PROBLEM REQUIREMENTS >> Sort through the entries below and pull out lines containing the word "simpl".

Saved data entries:
= = = =
Lemma extensions_answer rows :
  answer db extensions_query rows ->
  exists l, l ≡ₚ extensions c /\ StronglySorted extension_le l /\ rows = extension_row <$> l.
Proof.
  intros H. destruct (answer_records db extensions_query _ _ (fun _ => true)
    (fun e => [VName (extname (ex_extension e))]) extension_row rows eq_refl eq_refl extensions_scope)
    as (l & Hl & -> & Hs); [..|exact H|]; try done.
  exists l. split; [rewrite Hl; by rewrite filter_all|]. split; [|done].
  eapply StronglySorted_weaken; [|exact Hs]. intros x y Hle. exact (proj1 Hle).
Qed.

(** The one row of the query without tables; it has one if all settings are known. *)
Definition server_row (row : list value) : Prop :=
  exists shuffle, (forall q en ens, shuffle q en ens ≡ₚ ens) /\
    mapM (fun e => eval_top shuffle db None [[]] e.1) (q_select server_query) = Some row.

Lemma server_answer rows :
  answer db server_query rows -> exists row, rows = [row] /\ server_row row.
Proof.
  intros H. apply answer_constant in H as (shuffle & row & Hp & -> & H); try done. exists row. split; [done|].
  by exists shuffle.
Qed.
End answers.

(** ** Which schemas are listed *)

(** The underscore of the pattern stands for any character. *)
Lemma like_pg s : like (runes (s2b "pg_%")) s = true <-> exists r l, s = zbyte "p" :: zbyte "g" :: r :: l.
Proof.
  change (runes (s2b "pg_%")) with [zbyte "p"; zbyte "g"; 95; 37]%Z. split.
  - destruct s as [|x [|y [|r l]]]; simpl; rewrite ?andb_false_r; try done.
    intros H. apply andb_true_iff in H as [Hx H]. apply andb_true_iff in H as [Hy _].
    apply Z.eqb_eq in Hx as ->. apply Z.eqb_eq in Hy as ->. by exists r, l.
  - intros (r & l & ->). simpl. induction l as [|x l IH]; [done|exact IH].
Qed.

Lemma zbyte_inj c a : zbyte c = zbyte a -> c = a.
Proof.
  unfold zbyte, byte. intros E. apply Nat2Z.inj in E.
  by rewrite <- (ascii_nat_embedding a), <- (ascii_nat_embedding c), E.
Qed.

Lemma runes_low c s : byte c < 128 -> runes (c :: s) = zbyte c :: runes s.
Proof. intros H. unfold runes. cbn [length runes_fuel]. by rewrite decode_rune_low. Qed.

(** An ASCII rune is the encoding of nothing else. *)
Lemma runes_low_inv c s l :
  byte c < 128 -> runes s = zbyte c :: l -> exists s', s = c :: s' /\ runes s' = l.
Proof.
  intros Hc. destruct s as [|a s]; [done|]. destruct (decide (byte a < 128)) as [Ha|Ha].
  - rewrite runes_low by done. intros E. injection E as E1 E2. apply zbyte_inj in E1 as ->. by exists s.
  - pose proof (decode_rune_high a s) as Hh. unfold runes. cbn [length runes_fuel].
    destruct (decode_rune a s) as [x s1]. intros E. injection E as E1 _. simpl in Hh. unfold zbyte in *. lia.
Qed.

(** A schema is left out if it is information_schema or its name is pg with anything
    after it. *)
Lemma listed_iff name :
  listed name = true <->
  name <> "information_schema" /\ forall c rest, s2b name <> "p"%char :: "g"%char :: c :: rest.
Proof.
  unfold listed. rewrite andb_true_iff, !negb_true_iff, bool_decide_eq_false, <- not_true_iff_false, like_pg.
  rewrite (comm and). apply and_iff_compat_l. split.
  - intros H c rest E. apply H. rewrite E, !runes_low by (vm_compute; lia).
    unfold runes. cbn [length runes_fuel]. destruct (decode_rune c rest). eauto.
  - intros H (r & l & E). apply runes_low_inv in E as (s1 & E1 & E); [|vm_compute; lia].
    apply runes_low_inv in E as (s2 & -> & E); [|vm_compute; lia].
    destruct s2 as [|c s2]; [done|]. exact (H c s2 E1).
Qed.

(** ** The configuration of the cluster *)
Section config.
Variable c : Catalog.

(** The values under a key of monitoring.cluster_config. *)
Definition config_values (key : string) : list (string * string) :=
  filter (fun kv => bool_decide (kv.1 = key) = true) (cluster_config c).

Lemma stanza_answer rows :
  answer (database_of c) stanza_query rows ->
  exists l, l ≡ₚ config_values "stanza" /\ rows = (fun kv => [VText kv.2]) <$> l.
Proof.
  intros H. destruct (answer_records (database_of c) stanza_query (cluster_config c)
    (fun kv => [("monitoring.cluster_config", Some (config_tuple kv))])
    (fun kv => bool_decide (kv.1 = "stanza")) (fun _ => []) (fun kv => [VText kv.2]) rows) as (l & Hl & -> & _); [..|exact H|]; try done.
  - intros. by apply one_source.
  - by exists l.
Qed.

Lemma cluster_name_answer rows :
  answer (database_of c) cluster_name_query rows ->
  exists l, l ≡ₚ config_values "cluster_name" /\ rows = (fun kv => [VText kv.2]) <$> l.
Proof.
  intros H. destruct (answer_records (database_of c) cluster_name_query (cluster_config c)
    (fun kv => [("monitoring.cluster_config", Some (config_tuple kv))])
    (fun kv => bool_decide (kv.1 = "cluster_name")) (fun _ => []) (fun kv => [VText kv.2]) rows) as (l & Hl & -> & _); [..|exact H|]; try done.
  - intros. by apply one_source.
  - by exists l.
Qed.
End config.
= = = =
WORKED SOLUTION >>
  - destruct s as [|x [|y [|r l]]]; simpl; rewrite ?andb_false_r; try done.
  - intros (r & l & ->). simpl. induction l as [|x l IH]; [done|exact IH].
    destruct (decode_rune a s) as [x s1]. intros E. injection E as E1 _. simpl in Hh. unfold zbyte in *. lia.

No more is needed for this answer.